TASK GOAL | For each line below that includes the word "Delimit", make a copy.

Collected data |
(** In a job that completes, the names of the archives are pairwise
    distinct exactly when the cleaned English names of the forms are: the
    catalog is freed of repeated (name, English name) pairs only, so two
    forms with different names and one English name give two archives of
    one name in the aggregate archive. *)
Theorem archive_names_distinct_iff (archives : list (pystr * zip_archive)) :
  out_archives (main json_loads py_repr clock excel_file) = Some archives ->
  exists credit_code data_date check_group forms,
    outcome_of (main_read excel_file)
    = Ok (credit_code, data_date, check_group, forms) /\
    map fst archives = map (zip_name credit_code data_date) forms /\
    (NoDup (map fst archives) <->
     NoDup (map (fun b => clean_cell_value (form_en_name b)) forms)).
Proof.
  intros Hout.
  destruct (outcome_of (main_read excel_file))
    as [[[[cc dd] cg] forms] | e] eqn:Ho.
  - exists cc, dd, cg, forms. split; [reflexivity|].
    destruct (existsb (form_aborts json_loads cg) forms) eqn:Ha.
    + exfalso. revert Hout. unfold main. rewrite main_try_split.
      rewrite (logs_only_run (main_read_logs_only excel_file) (mkState [] 0)).
      rewrite Ho.
      match goal with
      | |- context [bind _ _ ?st] =>
          destruct (process_forms_raise cc dd cg forms [] st Ha) as [s' E]
      end.
      unfold bind. rewrite E. discriminate.
    + rewrite (main_run_ok Ho Ha) in Hout.
      cbn [out_archives] in Hout. injection Hout as <-.
      rewrite job_archives_names. split; [reflexivity|].
      apply NoDup_map_iff. intros a a'. apply zip_name_eq_iff.
  - exfalso. revert Hout. unfold main. rewrite main_try_split.
    rewrite (logs_only_run (main_read_logs_only excel_file) (mkState [] 0)).
    rewrite Ho. discriminate.
Qed.


End JobOutcomes.

(** The scenario of the specification completes with one archive, whose
    name is made from the English name of its one form. *)
Lemma archive_names_distinct_iff_witness :
  exists credit_code data_date check_group forms,
    outcome_of (main_read wb_scenario)
    = Ok (credit_code, data_date, check_group, forms) /\
    map fst scenario_archives = map (zip_name credit_code data_date) forms /\
    (NoDup (map fst scenario_archives) <->
     NoDup (map (fun b => clean_cell_value (form_en_name b)) forms)).
Proof.
  apply (@archive_names_distinct_iff JsonRef.loads JsonRef.repr wb_scenario
           fixed_clock scenario_archives).
  vm_compute. reflexivity.
Defined.

Lemma Port_GetPCIDevice_resolve E f :
  IntelFpgaPort.PCIDevice f = None ->
  IntelFpgaPort.GetPCIDevice E f =
    let '(path, f1, t) := IntelFpgaPort.GetSysFsPath E f in
    match NewPCIDevice E path with
    | Ok p => (Ok p, IntelFpgaPort.set_PCIDevice (Some p) f1, t ++ [EvNewPCIDevice path])
    | Err e => (Err e, f1, t ++ [EvNewPCIDevice path])
    end.
Proof.
  intros H. unfold IntelFpgaPort.GetPCIDevice. run. rewrite H.
  destruct (IntelFpgaPort.GetSysFsPath E f) as [[path f1] t].
  destruct (NewPCIDevice E path); reflexivity.
Qed.

Lemma Port_GetFME_cached E f fme :
  IntelFpgaPort.FME f = Some fme ->
  IntelFpgaPort.GetFME E f = (Ok fme, f, []).
Proof.
  intros H. unfold IntelFpgaPort.GetFME. run. rewrite H. reflexivity.
Qed.

(** The constructor leaves the caller's object alone. *)
Lemma NewIntelFpgaFME_frame {S} dev E (s : S) :
  state_of (NewIntelFpgaFME dev E s) = s.
Proof.
  unfold NewIntelFpgaFME, state_of. run.
  destruct (checkPCIDeviceType _ _ E _) as [[[e|] fme] t]; [reflexivity |].
  destruct (IntelFpgaFME.updateProperties E fme) as [[[e|] fme'] t'];
    reflexivity.
Qed.

(** [GetFME] without a cached FME, step by step. *)
Lemma Port_GetFME_resolve E f :
  IntelFpgaPort.FME f = None ->
  IntelFpgaPort.GetFME E f =
    let '(r, f1, t1) := IntelFpgaPort.GetPCIDevice E f in
    match r with
    | Err e => (Err e, f1, t1)
    | Ok p =>
        let dir := filepath.Join [pci.SysFsPath (IntelFpgaPort.fmeHost p);
                                  intelFpgaFmeGlobPCI] in
        let '(w, err) := readFilesInDirectory E ["dev"] dir in
        match err with
        | Some e => (Err e, f1, t1 ++ [EvReadFiles ["dev"] dir])
        | None =>
            let link := filepath.Join ["/dev/char"; stored (w "dev") ""] in
            match EvalSymlinks E link with
            | Err e => (Err e, f1, t1 ++ [EvReadFiles ["dev"] dir; EvEvalSymlinks link])
            | Ok realDev =>
                let '(r, _, t3) := NewIntelFpgaFME realDev E f1 in
                match r with
                | Err e =>
                    (Err e, f1,
                     t1 ++ [EvReadFiles ["dev"] dir; EvEvalSymlinks link] ++ t3)
                | Ok fme =>
                    (Ok fme, IntelFpgaPort.set_FME (Some fme) f1,
                     t1 ++ [EvReadFiles ["dev"] dir; EvEvalSymlinks link] ++ t3)
                end
            end
        end
    end.
Proof.
  intros H. unfold IntelFpgaPort.GetFME. run. rewrite H.
  destruct (IntelFpgaPort.GetPCIDevice E f) as [[[p|e] f1] t1];
    [| rewrite app_nil_r; reflexivity].
  destruct (readFilesInDirectory E _ _) as [w [e|]]; [reflexivity |].
  destruct (EvalSymlinks E _) as [realDev|e]; [| reflexivity].
  pose proof (NewIntelFpgaFME_frame realDev E f1) as Hs.
  destruct (NewIntelFpgaFME realDev E f1) as [[[fme|e] s] t3];
    unfold state_of in Hs; simpl in Hs; subst s;
    rewrite ?app_nil_r; reflexivity.
Qed.
(** * Wikicorpus corpus reader: the streaming block parser

    A shallow embedding of [nltk/corpus/reader/wikicorpus.py]: the line
    source [read_clean_line], the regular expressions of the token
    grammar, and [WikicorpusCorpusView.read_block] with its two nested
    loops, then [Document] and the views of [WikicorpusCorpusReader],
    followed by the properties of the parser and of the views. *)

From Stdlib Require Import String Ascii.
From Stdlib Require Import List NArith ZArith Bool Arith Lia.
Import ListNotations.

(** ** Text

    The reader works on decoded text, as Python 3 has it.  A character
    is its Unicode code point and a [str] is the list of its
    characters. *)

Definition char : Type := N.
Definition str : Type := list char.

(** The code points of an ASCII literal. *)
Fixpoint text (s : string) : str :=
  match s with
  | EmptyString => []
  | String a s' => N_of_ascii a :: text s'
  end.

(** [chr(n)], the character of a one-character text. *)
Definition chr (n : N) : char := n.

(** [a == b] on text. *)
Fixpoint eqb (a b : str) : bool :=
  match a, b with
  | [], [] => true
  | x :: a', y :: b' => N.eqb x y && eqb a' b'
  | _, _ => false
  end.

Declare Scope py_scope.
Delimit Scope py_scope with py.
Infix "==" := eqb (at level 70, no associativity) : py_scope.
Notation "a != b" := (negb (eqb a b)) (at level 70, no associativity) : py_scope.
Open Scope py_scope.

(** *** Character classes

    [str.isspace] and the [\s] of [re] under [re.UNICODE] both test
    membership in the Unicode whitespace set of the interpreter. *)
Definition isspace (c : char) : bool :=
  (((9 <=? c) && (c <=? 13)) || ((28 <=? c) && (c <=? 32))
   || (c =? 133) || (c =? 160) || (c =? 5760)
   || ((8192 <=? c) && (c <=? 8202))
   || (c =? 8232) || (c =? 8233) || (c =? 8239) || (c =? 8287)
   || (c =? 12288))%N.

(** The zero of every run of ten decimal digits (category Nd, Unicode 14). *)
Definition decimal_zeros : list N :=
  [48; 1632; 1776; 1984; 2406; 2534; 2662; 2790; 2918; 3046; 3174; 3302;
   3430; 3558; 3664; 3792; 3872; 4160; 4240; 6112; 6160; 6470; 6608; 6784;
   6800; 6992; 7088; 7232; 7248; 42528; 43216; 43264; 43472; 43504; 43600;
   44016; 65296; 66720; 68912; 69734; 69872; 69942; 70096; 70384; 70736;
   70864; 71248; 71360; 71472; 71904; 72016; 72784; 73040; 73120; 92768;
   92864; 93008; 120782; 120792; 120802; 120812; 120822; 123200; 123632;
   125264; 130032]%N.

(** [\d] under [re.UNICODE]: any Unicode decimal digit. *)
Definition isdecimal (c : char) : bool :=
  existsb (fun z => (z <=? c) && (c <? z + 10))%N decimal_zeros.

(** [\S]. *)
Definition nonspace (c : char) : bool := negb (isspace c).

(** [.] without [re.DOTALL]: anything but a newline. *)
Definition dot (c : char) : bool := negb (c =? 10)%N.

(** *** [str.strip] and [str.replace] *)

Fixpoint lstrip (s : str) : str :=
  match s with
  | [] => []
  | c :: s' => if isspace c then lstrip s' else s
  end.

Definition rstrip (s : str) : str := rev (lstrip (rev s)).

Definition strip (s : str) : str := rstrip (lstrip s).

(** [s.replace(old, new)] for a one-character [old]. *)
Definition replace (s : str) (old : char) (new : str) : str :=
  flat_map (fun c => if (c =? old)%N then new else [c]) s.

(** ** Regular expressions

    The fragment of [re] the reader uses: literal text, a greedy [+] or
    [*] over a character class, concatenation and capturing groups.
    [re.match] is the backtracking matcher: it anchors the pattern at the
    start of the text only, each quantifier takes as much as it can and
    gives characters back while the rest of the pattern fails. *)

Inductive regex : Type :=
| Lit (l : str)
| Plus (cls : char -> bool)
| Star (cls : char -> bool)
| Seq (r1 r2 : regex)
| Group (r : regex).

Declare Scope regex_scope.
Delimit Scope regex_scope with re.
Infix "--" := Seq (at level 61, right associativity) : regex_scope.

Fixpoint strip_prefix (l s : str) : option str :=
  match l, s with
  | [], _ => Some s
  | x :: l', y :: s' => if (x =? y)%N then strip_prefix l' s' else None
  | _ :: _, [] => None
  end.

Section Backtracking.
Variable R : Type.

(** Greedy repetition: the longest run first, then shorter ones. *)
Fixpoint star_k (cls : char -> bool) (s : str) (k : str -> option R) : option R :=
  match s with
  | [] => k []
  | c :: s' =>
      if cls c then
        match star_k cls s' k with
        | Some r => Some r
        | None => k s
        end
      else k s
  end.

Definition plus_k (cls : char -> bool) (s : str) (k : str -> option R) : option R :=
  match s with
  | [] => None
  | c :: s' => if cls c then star_k cls s' k else None
  end.

(** What of [s] was consumed when [s'] is left. *)
Definition consumed (s s' : str) : str := firstn (length s - length s') s.

Fixpoint run (r : regex) (s : str) (groups : list str)
    (k : str -> list str -> option R) : option R :=
  match r with
  | Lit l =>
      match strip_prefix l s with
      | Some s' => k s' groups
      | None => None
      end
  | Plus cls => plus_k cls s (fun s' => k s' groups)
  | Star cls => star_k cls s (fun s' => k s' groups)
  | Seq r1 r2 => run r1 s groups (fun s' groups' => run r2 s' groups' k)
  | Group r' => run r' s groups (fun s' groups' => k s' (groups' ++ [consumed s s']))
  end.
End Backtracking.
Definition split_check (t : list Event)
  : option (string * list Action * list string) :=
  match t with
  | Print b :: t' =>
      let '(acts, rest) := leading_actions t' in
      match all_lines rest with
      | Some posts => Some (b, acts, posts)
      | None => None
      end
  | _ => None
  end.

(** The statements of [test_setup.py] after the seventh block. *)
Definition next_steps : M unit :=
  print (str_mul "=" 50);;
  print "🎉 ALL TESTS PASSED! Your medical chatbot is ready!";;
  print "📋 Next steps:";;
  print "   1. Run: python store_index.py (to create vector database)";;
  print "   2. Run: python app.py (to start the web application)";;
  print "   3. Open: http://localhost:8080 (to use the chatbot)".

(** Blocks followed by the rest of the module body. *)
Fixpoint checks_then (cs : list (M unit)) (rest : M unit) : M unit :=
  match cs with
  | [] => rest
  | c :: cs' => c;; checks_then cs' rest
  end.

(** The numbers of begin, success and failure lines on standard output. *)
Definition begin_lines (t : list Event) : nat := count is_begin (lines t).
Definition success_lines (t : list Event) : nat := count is_success (lines t).
Definition failure_lines (t : list Event) : nat := count is_failure (lines t).

Definition kind_is_begin (k : Kind) : bool :=
  match k with Begin _ => true | _ => false end.

(** Worlds in which one package call raises. *)
Definition world_no_pdf : World := {|
  import_module := import_module world_ok;
  load_dotenv := load_dotenv world_ok;
  load_pdf_file := λ _, Raises "Directory not found: 'Data/'";
  text_split := text_split world_ok;
  download_hugging_face_embeddings := download_hugging_face_embeddings world_ok;
  Pinecone := Pinecone world_ok;
  list_indexes := list_indexes world_ok;
  ChatGoogleGenerativeAI := ChatGoogleGenerativeAI world_ok;
  invoke := invoke world_ok;
  repr := repr world_ok
|}.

ANSWER BOX |
Delimit Scope py_scope with py.
Delimit Scope regex_scope with re.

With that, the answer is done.